I realized it was all wrong the moment I walked into the class that Monday morning. There I was at the crack of dawn with a loud whistle blowing in my ear along with the words “Drop down for 20”. My life felt stressful enough, and this class wasn’t exactly what I needed to decompress.
Still, I kept pushing through for the first week anyway. After all, I had set a goal for myself, right? That rule-oriented perfectionist in me can be so determined to “stick with the plan”.
Instead of listening to my body and being flexible (a piece of advice I give everyone..over and over) , I forced myself to keep going. I played that same old song in my head. “I need to finish what I started. I can’t be a quitter.” Darn guilt!
On the bright side, leaving my old ho-hum exercise routine behind for a while helped me come back to it with a new sense of appreciation. Finding peace on my yoga mat or zoning out on my usual run has always served me, even if it is the same ol’ thing.
My intention to switch it up was good, but it’s equally important to remember it’s okay to change our minds and be flexible according to our needs…without beating ourselves up in the process.
The Eating Experience…or Not
January is the biggest month of the year for coaches. People are ready to improve their health, and follow through with their intentions for the new year. No complaints here!
I started out 2013 busier than ever, and some of my stellar habits fell by the wayside. So when it came time to work with all my wonderful new clients and program participants…I felt like a phony.
There I was, telling them all about the health benefits that come from eating in a relaxed state, about savoring their food and creating what I call an “Eating Experience” (noticing, smelling, tasting, chewing and enjoying)…but behind the scenes, I was gulping down my smoothies while standing up, skipping meals and letting my blood sugar drop to the floor, and rushing through the meals that I finally did take the time to prepare. Drat.
It all comes down to a good old helping of self-love.

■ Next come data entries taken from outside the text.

(** * SimpleBackup: the backup orchestrator of [backup_automator.py]

    A shallow embedding of [BackupConfig], [BackupManager] and [main].

    Modelling choices, fixed once for the whole development:
    - a configuration file holds text that parses to a JSON value, text
      that is not JSON, or bytes that are not text; a JSON object is a record
      of optional fields, one per key the code reads with [config.get] or
      [config[...]], each with the JSON type the code expects there; a JSON
      value that is not an object is kept as it is; a target (an entry of
      [websites] or [databases]) is a Python [dict] from key to JSON scalar
      ([None], [bool], [int], [str]; no float, no nested value), so that a
      missing key, a falsy [enabled] or a [type] that is not a string behave
      as in Python;
    - Python exceptions are values of [exn]; a computation is a function
      from the world to a result (a value or a raised exception) and the
      world it leaves, so effects done before a [raise] stay done;
    - the filesystem maps a directory path to its direct entries by name;
      paths are compared as written (no normalisation) and a backup name
      holds no path separator; configuration files are kept apart from
      these entries, by path, with what they hold; opening a file for
      writing fails when its directory is missing; permissions and disk
      errors are left out;
    - the clock, the executables found on the search path and the outcome
      of the external programs belong to the environment [env]; what an
      external program writes to its standard error is a sequence of bytes,
      which [decode] accepts when it is well-formed UTF-8;
    - times are exact rationals (seconds since the epoch), sizes are byte
      counts, log lines are structured messages rather than formatted
      text. *)

From Stdlib Require Import QArith Lqa Ascii String.
From stdpp Require Import gmap strings list fin_maps pretty.

Local Open Scope Z_scope.

(** ** Python values *)

Inductive scalar :=
  | VNone
  | VBool (b : bool)
  | VInt (z : Z)
  | VStr (s : string).

Abbreviation dict := (gmap string scalar).

(** [bool(v)]: the truth value Python gives a scalar. *)
Definition truthy (v : scalar) : bool :=
  match v with
  | VNone => false
  | VBool b => b
  | VInt z => negb (z =? 0)
  | VStr s => negb (String.eqb s "")
  end.

(** [str(v)], as an f-string formats a scalar. *)
Definition py_str (v : scalar) : string :=
  match v with
  | VNone => "None"
  | VBool true => "True"
  | VBool false => "False"
  | VInt z => pretty z
  | VStr s => s
  end.

(** [d.get(key, default)] *)
Definition dict_get (d : dict) (key : string) (default : scalar) : scalar :=
  match d !! key with
  | Some v => v
  | None => default
  end.

Inductive exn :=
  | KeyError (key : string)
  | TypeError
  | AttributeError
  | FileNotFoundError
  | JSONDecodeError
  | UnicodeDecodeError
  | Exception_ (msg : string)
  | SystemExit (code : Z).

(** [except Exception] catches everything but [SystemExit]. *)
Definition is_Exception (e : exn) : bool :=
  match e with
  | SystemExit _ => false
  | _ => true
  end.

(** ASCII case folding of [str.lower]. *)
Definition lower_ascii (c : Ascii.ascii) : Ascii.ascii :=
  let n := Ascii.nat_of_ascii c in
  if ((65 <=? n)%nat && (n <=? 90)%nat)%bool
  then Ascii.ascii_of_nat (n + 32) else c.

Fixpoint lower (s : string) : string :=
  match s with
  | EmptyString => EmptyString
  | String c rest => String (lower_ascii c) (lower rest)
  end.

(** ** Bytes and text *)

(** A string of this development is a sequence of bytes.  A Python [str]
    is held as its UTF-8 encoding; [bytes.decode()] therefore gives back the
    bytes it was applied to, provided they are well-formed UTF-8, and raises
    [UnicodeDecodeError] otherwise. *)
Definition byte_in (lo hi : N) (c : Ascii.ascii) : bool :=
  let n := Ascii.N_of_ascii c in ((lo <=? n) && (n <=? hi))%N.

Here’s the high-power truth: giving yourself all the self-love & self-care you need is a constant process of renewal and review.
Yes, even for those of us who teach it.
Taking exquisite care of yourself isn’t just about trips to the spa and long walks on the beach. It takes focus, work, and a high level of self-understanding. Treat yourself like you would…well, someone you love. Talk kindly to yourself, and always check in to make sure you’re being nourished the way you need to be.
There’s no need to be ashamed if your self-care routine slips a little. You’re human after all! So when these less-than-fabulous challenges and cycles start to surface, don’t beat yourself up. Instead, seize the opportunity to reevaluate and improve the way you care for yourself.
Start now! Take time for an extra long run, connect with an old friend, enjoy an impromptu date night with your honey, soak in a warm lavender bath, or plan your next birthday party. Whatever makes you feel good and nourished – because you deserve to celebrate you.
Question of the day: Are there times you catch yourself not walking your talk? How do you check in with yourself to make sure all your deepest self-care needs are being met? As always, share your comments & insights below.